• Your task:
Below are the entries. Transcribe exactly the lines from the one with "sign; [|done]. simpl." through the one with "stale_at locked fair", ends included, and leave out all others.

• Available records:
(* ===== verification/QuoteOption.v ===== *)
(** * Quotes as free options ([psv/quote_option.py])

    A buyer who may exercise a locked price gains whatever fair value has risen
    above it.  The theorems: the staleness test is the exact rational inequality;
    without repricing the loss is the sum of all gains; with repricing the loss is
    bounded by the tolerated fraction of the locked prices, and is zero at
    tolerance zero. *)

From S2P Require Import Prelude PyStr PyDecimal.
Local Open Scope Z_scope.

Definition _amount (value : Z) (what : string) : res Z :=
  raise_if (negb (is_uint256 value)) ValueError (what +:+ " must be a uint256") ;; Ok value.

(** The accepted types of a tolerance: [TolText s] is a [Decimal], [float] or
    [str] with [str(value) == s]. *)
Inductive tolerance :=
  | TolText (s : string)
  | TolInt (z : Z)
  | TolOther.

Definition _tolerance (value : tolerance) : res decimal :=
  text ← match value with
         | TolText s => Ok s
         | TolInt z =>
             raise_if (INT_MAX_STR_DIGITS <? Z.of_nat (ndigits 10 (Z.abs z))) ValueError
               "Exceeds the limit for integer string conversion" ;;
             Ok (str_of_Z z)
         | TolOther => raise ValueError "tolerance must be a decimal value"
         end;
  parsed ← or_raise (py_decimal text) ValueError "invalid tolerance";
  raise_if (negb (is_finite parsed) || is_negative parsed || negb (le_one parsed)) ValueError
    "tolerance must be finite and within [0, 1]" ;;
  Ok parsed.

Definition option_value (locked_price fair_value_now : Z) : res Z :=
  locked ← _amount locked_price "locked_price";
  fair ← _amount fair_value_now "fair_value_now";
  Ok (Z.max 0 (fair - locked)).

(** The test on a normalised tolerance: normalising one again changes nothing,
    as [Decimal(str(d)) == d]. *)
Definition stale_at (locked_price fair_value_now : Z) (slack : decimal) : res bool :=
  locked ← _amount locked_price "locked_price";
  fair ← _amount fair_value_now "fair_value_now";
  Ok (if locked =? 0 then 0 <? fair
      else let '(numerator, denominator) := as_integer_ratio slack in
           locked * (denominator + numerator) <? fair * denominator).

Definition quote_is_stale (locked_price fair_value_now : Z) (value : tolerance) : res bool :=
  _amount locked_price "locked_price" ;;
  _amount fair_value_now "fair_value_now" ;;
  slack ← _tolerance value;
  stale_at locked_price fair_value_now slack.

Record Round := { locked_price : Z; fair_value_at_exercise : Z }.

Record ExploitResult := { rounds : Z; exercised : Z; system_loss : Z }.

Definition is_exploitable (r : ExploitResult) : bool := 0 <? system_loss r.

(** The loop over the rounds with its two counters. *)
Fixpoint run_rounds (rs : list Round) (slack : decimal) (reprice : bool) (exercised loss : Z)
    : res (Z * Z) :=
  match rs with
  | [] => Ok (exercised, loss)
  | round :: rs =>
      gain ← option_value (locked_price round) (fair_value_at_exercise round);
      if gain <=? 0 then run_rounds rs slack reprice exercised loss
      else
        stale ← (if reprice then stale_at (locked_price round) (fair_value_at_exercise round) slack
                 else Ok false);
        if (stale : bool) then run_rounds rs slack reprice exercised loss
        else
          let exercised := exercised + 1 in
          let loss := loss + gain in
          raise_if (UINT256_MAX <? loss) ValueError "aggregate system_loss exceeds uint256" ;;
          run_rounds rs slack reprice exercised loss
  end.

Definition simulate_attacker (rs : list Round) (value : tolerance) (reprice : bool)
    : res ExploitResult :=
  slack ← _tolerance value;
  '(exercised, loss) ← run_rounds rs slack reprice 0 0;
  Ok {| rounds := Z.of_nat (length rs); exercised := exercised; system_loss := loss |}.

(** * Specification *)

Definition gain (r : Round) : Z := Z.max 0 (fair_value_at_exercise r - locked_price r).

Fixpoint sumZ (l : list Z) : Z := match l with [] => 0 | x :: l => x + sumZ l end.

(** Fair value strictly above [locked * (1 + c * 10^e)], cross-multiplied. *)
Definition above_tolerance (locked fair c e : Z) : Prop :=
  locked * (10 ^ Z.max (- e) 0 + c * 10 ^ Z.max e 0) < fair * 10 ^ Z.max (- e) 0.

(** * Lemmas *)

Lemma amount_ok v what n : _amount v what = Ok n ↔ 0 ≤ v < 2 ^ 256 ∧ n = v.
Proof.
  unfold _amount. rewrite <- is_uint256_spec. destruct (is_uint256 v); simpl; [|by split; [|intros []]].
  split; [by intros [= <-]|by intros [_ ->]].
Qed.

Lemma tolerance_ok value d :
  _tolerance value = Ok d →
  ∃ sign c e, d = DFinite sign c e ∧ 0 ≤ c ∧ (sign = true → c = 0)
    ∧ c * 10 ^ Z.max e 0 ≤ 10 ^ Z.max (- e) 0.
Proof.
  unfold _tolerance. intros H. inv_res. bool_facts. destruct d as [sign c e| |]; try done.
  match goal with E : py_decimal _ = _ |- _ => pose proof (py_decimal_nonneg _ _ _ _ E) as Hc end.
  exists sign, c, e. split_and!; try done.
  - intros ->. match goal with E : is_negative _ = false |- _ => simpl in E end. by bool_facts.
  - unfold le_one in *. destruct (Z.leb_spec 0 e); bool_facts.
    + rewrite Z.max_l, Z.max_r by lia. simpl. lia.
    + rewrite Z.max_r, Z.max_l by lia. simpl. lia.
Qed.

(** The reduced ratio of a tolerance compares like the unreduced one. *)
Lemma ratio_compare sign c e locked fair :
  0 ≤ c → (sign = true → c = 0) →
  let ratio := as_integer_ratio (DFinite sign c e) in
  0 < ratio.2 ∧ 0 ≤ ratio.1
  ∧ ratio.1 * 10 ^ Z.max (- e) 0 = c * 10 ^ Z.max e 0 * ratio.2
  ∧ (locked * (ratio.2 + ratio.1) < fair * ratio.2 ↔ above_tolerance locked fair c e).
Proof.
  intros Hc Hs. unfold as_integer_ratio, above_tolerance.
  set (N := c * 10 ^ Z.max e 0). set (M := 10 ^ Z.max (- e) 0).
  assert (HM : 0 < M) by (apply Z.pow_pos_nonneg; lia).
  assert (HN : 0 ≤ N) by (apply Z.mul_nonneg_nonneg; lia).
  assert (Hg : 0 < Z.gcd N M).
  { pose proof (Z.gcd_nonneg N M). destruct (Z.eq_dec (Z.gcd N M) 0) as [E|]; [|lia].
    apply Z.gcd_eq_0_r in E. lia. }
  set (g := Z.gcd N M) in *.
  destruct (Z.gcd_divide_l N M) as [n En], (Z.gcd_divide_r N M) as [m Em]. fold g in En, Em.
  cbv zeta. simpl fst. simpl snd. assert (signed sign (N / g) = n) as ->.
  { rewrite En, Z.div_mul by lia. destruct sign; [|done]. simpl.
    assert (N = 0) by (unfold N; rewrite Hs by done; lia). nia. }
  simpl. assert (M / g = m) as -> by (rewrite Em at 1; rewrite Z.div_mul by lia; done).
  rewrite En, Em. split_and!; [nia|nia|lia|nia].
Qed.

Lemma stale_at_ok locked fair sign c e b :
  0 ≤ c → (sign = true → c = 0) →
  stale_at locked fair (DFinite sign c e) = Ok b →
  0 ≤ locked < 2 ^ 256 ∧ 0 ≤ fair < 2 ^ 256 ∧ (b = true ↔ above_tolerance locked fair c e).
Proof.
  intros Hc Hs. unfold stale_at. intros H. inv_res.
  repeat match goal with E : _amount _ _ = Ok _ |- _ => apply amount_ok in E as [? ->] end.
  split_and!; try done; try lia. destruct (Z.eqb_spec locked 0) as [->|]; inv_res.
  - unfold above_tolerance. rewrite Z.mul_0_l, Z.ltb_lt.
    assert (0 < 10 ^ Z.max (- e) 0) by (apply Z.pow_pos_nonneg; lia). nia.
  - pose proof (ratio_compare sign c e locked fair Hc Hs) as Hr.
    destruct Hr as (_ & _ & _ & Hr). by rewrite Z.ltb_lt.
Qed.

Lemma option_value_ok r g :
  option_value (locked_price r) (fair_value_at_exercise r) = Ok g →
  g = gain r ∧ 0 ≤ locked_price r < 2 ^ 256 ∧ 0 ≤ fair_value_at_exercise r < 2 ^ 256.
Proof.
  unfold option_value. intros H. inv_res.
  repeat match goal with E : _amount _ _ = Ok _ |- _ => apply amount_ok in E as [? ->] end.
  done.
Qed.

(** Without repricing every gain is taken. *)
Lemma run_rounds_all rs slack ex loss ex' loss' :
  run_rounds rs slack false ex loss = Ok (ex', loss') →
  loss' = loss + sumZ (gain <$> rs)
  ∧ ex' = ex + Z.of_nat (length (filter (λ r, 0 < gain r) rs)).
Proof.
  revert ex loss. induction rs as [|r rs IH]; intros ex loss H; simpl in H.
  { injection H as <- <-. simpl. lia. }
  inv_res. match goal with E : option_value _ _ = Ok _ |- _ => apply option_value_ok in E as (-> & _) end.
  rewrite filter_cons. csimpl. destruct (Z.leb_spec (gain r) 0).
  - rewrite decide_False by lia. apply IH in H as [-> ->]. assert (0 ≤ gain r) by (unfold gain; lia).
    split; lia.
  - rewrite decide_True by lia. inv_res.
    match goal with E : run_rounds _ _ _ _ _ = Ok _ |- _ => apply IH in E as [-> ->] end.
    simpl length. lia.
Qed.

(** With repricing only tolerated gains are taken. *)
Lemma run_rounds_reprice rs sign c e ex loss ex' loss' :
  0 ≤ c → (sign = true → c = 0) →
  run_rounds rs (DFinite sign c e) true ex loss = Ok (ex', loss') →
  (loss' - loss) * 10 ^ Z.max (- e) 0 ≤ c * 10 ^ Z.max e 0 * sumZ (locked_price <$> rs)
  ∧ loss ≤ loss'.
Proof.
  intros Hc Hs. revert ex loss. induction rs as [|r rs IH]; intros ex loss H; simpl in H.
  { injection H as <- <-. simpl. lia. }
  inv_res. match goal with E : option_value _ _ = Ok _ |- _ =>
    apply option_value_ok in E as (-> & Hl & Hf) end.
  assert (0 < 10 ^ Z.max (- e) 0) by (apply Z.pow_pos_nonneg; lia).
  assert (0 ≤ c * 10 ^ Z.max e 0) by (apply Z.mul_nonneg_nonneg; lia).
  csimpl. destruct (Z.leb_spec (gain r) 0); [apply IH in H as [? ?]; split; [nia|done]|].
  inv_res. match goal with E : stale_at _ _ _ = Ok ?b |- _ =>
    apply (stale_at_ok _ _ _ _ _ _ Hc Hs) in E as (_ & _ & E); destruct b end.
  - apply IH in H as [? ?]. split; [nia|done].
  - inv_res. match goal with E : run_rounds _ _ _ _ _ = Ok _ |- _ => apply IH in E as [? ?] end.
    assert (¬ above_tolerance (locked_price r) (fair_value_at_exercise r) c e) as Hna
      by naive_solver. unfold above_tolerance in Hna. unfold gain in *. split; [nia|lia].
Qed.

(** * Properties *)

(** A quote is stale exactly when fair value exceeds the locked price by more
    than the tolerated fraction [c * 10^e], decided in exact arithmetic for
    every uint256 pair, a zero price included. *)
Theorem quote_is_stale_exact locked fair value b :
  quote_is_stale locked fair value = Ok b →
  ∃ sign c e, _tolerance value = Ok (DFinite sign c e)
    ∧ (b = true ↔ above_tolerance locked fair c e).
Proof.
  unfold quote_is_stale. intros H. inv_res.
  match goal with E : _tolerance _ = Ok _ |- _ =>
    pose proof E as Et; apply tolerance_ok in E as (sign & c & e & -> & Hc & Hs & _) end.
  exists sign, c, e. split; [done|].
  by apply (stale_at_ok _ _ _ _ _ _ Hc Hs) in H as (_ & _ & ?).
Qed.

Lemma quote_is_stale_exact_witness :
  ∃ sign c e, _tolerance (TolText "0.02") = Ok (DFinite sign c e)
    ∧ (true = true ↔ above_tolerance 10000 10201 c e).
Proof.
  apply (quote_is_stale_exact 10000 10201 (TolText "0.02") true). vm_compute. reflexivity.
Defined.

(** A system that never reprices loses the sum of all gains, exercised in
    every round with a gain, and is exploitable exactly when some fair value
    rose above its locked price. *)
Theorem unguarded_loss_is_total rs value r :
  simulate_attacker rs value false = Ok r →
  system_loss r = sumZ (gain <$> rs)
  ∧ exercised r = Z.of_nat (length (filter (λ x, 0 < gain x) rs))
  ∧ (is_exploitable r = true ↔ ∃ x, x ∈ rs ∧ locked_price x < fair_value_at_exercise x).
Proof.
  unfold simulate_attacker. intros H. inv_res. destruct x0 as [ex loss]. inv_res.
  match goal with E : run_rounds _ _ _ _ _ = Ok _ |- _ => apply run_rounds_all in E as [-> ->] end.
  rewrite !Z.add_0_l. split_and!; [done|done|]. unfold is_exploitable. simpl. rewrite Z.ltb_lt.
  clear. induction rs as [|x rs IH]; csimpl.
  - split; [lia|]. by intros (x & ?%elem_of_nil & _).
  - assert (0 ≤ sumZ (gain <$> rs)).
    { clear. induction rs as [|y rs IH]; csimpl; [lia|]. unfold gain at 1. lia. }
    setoid_rewrite elem_of_cons. split.
    + intros Hpos. destruct (decide (locked_price x < fair_value_at_exercise x)); [eauto|].
      unfold gain at 1 in Hpos. destruct (proj1 IH) as (y & ? & ?); [lia|eauto].
    + intros (y & [->|Hy] & Hlt).
      * unfold gain at 1. lia.
      * enough (0 < sumZ (gain <$> rs)) by (unfold gain at 1; lia). apply IH. eauto.
Qed.

Lemma unguarded_loss_is_total_witness :
  let rs := [ {| locked_price := 100; fair_value_at_exercise := 130 |};
              {| locked_price := 100; fair_value_at_exercise := 90 |} ] in
  ∃ r, simulate_attacker rs (TolInt 0) false = Ok r ∧ system_loss r = 30.
Proof.
  intros rs. exists {| rounds := 2; exercised := 1; system_loss := 30 |}.
  assert (E : simulate_attacker rs (TolInt 0) false
              = Ok {| rounds := 2; exercised := 1; system_loss := 30 |})
    by (vm_compute; reflexivity).
  split; [done|]. exact (proj1 (unguarded_loss_is_total _ _ _ E)).
Defined.

(** Repricing bounds the damage: at tolerance [c * 10^e] the total loss is at
    most that fraction of the sum of the locked prices, and at tolerance zero
    the system is not exploitable at all. *)
Theorem repricing_bounds_the_loss rs value r :
  simulate_attacker rs value true = Ok r →
  ∃ sign c e, _tolerance value = Ok (DFinite sign c e)
    ∧ system_loss r * 10 ^ Z.max (- e) 0 ≤ c * 10 ^ Z.max e 0 * sumZ (locked_price <$> rs)
    ∧ (c = 0 → is_exploitable r = false).
Proof.
  unfold simulate_attacker. intros H. inv_res. destruct x0 as [ex loss]. inv_res.
  match goal with E : _tolerance _ = Ok _ |- _ =>
    pose proof E as Et; apply tolerance_ok in E as (sign & c & e & -> & Hc & Hs & _) end.
  exists sign, c, e. split; [done|].
  match goal with E : run_rounds _ _ _ _ _ = Ok _ |- _ =>
    apply (run_rounds_reprice _ _ _ _ _ _ _ _ Hc Hs) in E as [Hb Hpos] end.
  rewrite Z.sub_0_r in Hb. split; [done|]. intros ->. unfold is_exploitable. simpl.
  apply Z.ltb_ge. assert (0 < 10 ^ Z.max (- e) 0) by (apply Z.pow_pos_nonneg; lia). nia.
Qed.

Lemma repricing_bounds_the_loss_witness :
  let rs := [ {| locked_price := 100; fair_value_at_exercise := 102 |};
              {| locked_price := 100; fair_value_at_exercise := 190 |} ] in
  ∃ r, simulate_attacker rs (TolText "0.02") true = Ok r
    ∧ ∃ sign c e, _tolerance (TolText "0.02") = Ok (DFinite sign c e).
Proof.
  intros rs. exists {| rounds := 2; exercised := 1; system_loss := 2 |}.
  assert (E : simulate_attacker rs (TolText "0.02") true
              = Ok {| rounds := 2; exercised := 1; system_loss := 2 |})
    by (vm_compute; reflexivity).
  split; [done|].
  destruct (repricing_bounds_the_loss _ _ _ E) as (sign & c & e & Ht & _).
  by exists sign, c, e.
Defined.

• Exercise response:
  { rewrite En, Z.div_mul by lia. destruct sign; [|done]. simpl.
    assert (N = 0) by (unfold N; rewrite Hs by done; lia). nia. }
  simpl. assert (M / g = m) as -> by (rewrite Em at 1; rewrite Z.div_mul by lia; done).
  rewrite En, Em. split_and!; [nia|nia|lia|nia].
Qed.

Lemma stale_at_ok locked fair sign c e b :
  0 ≤ c → (sign = true → c = 0) →
  stale_at locked fair (DFinite sign c e) = Ok b →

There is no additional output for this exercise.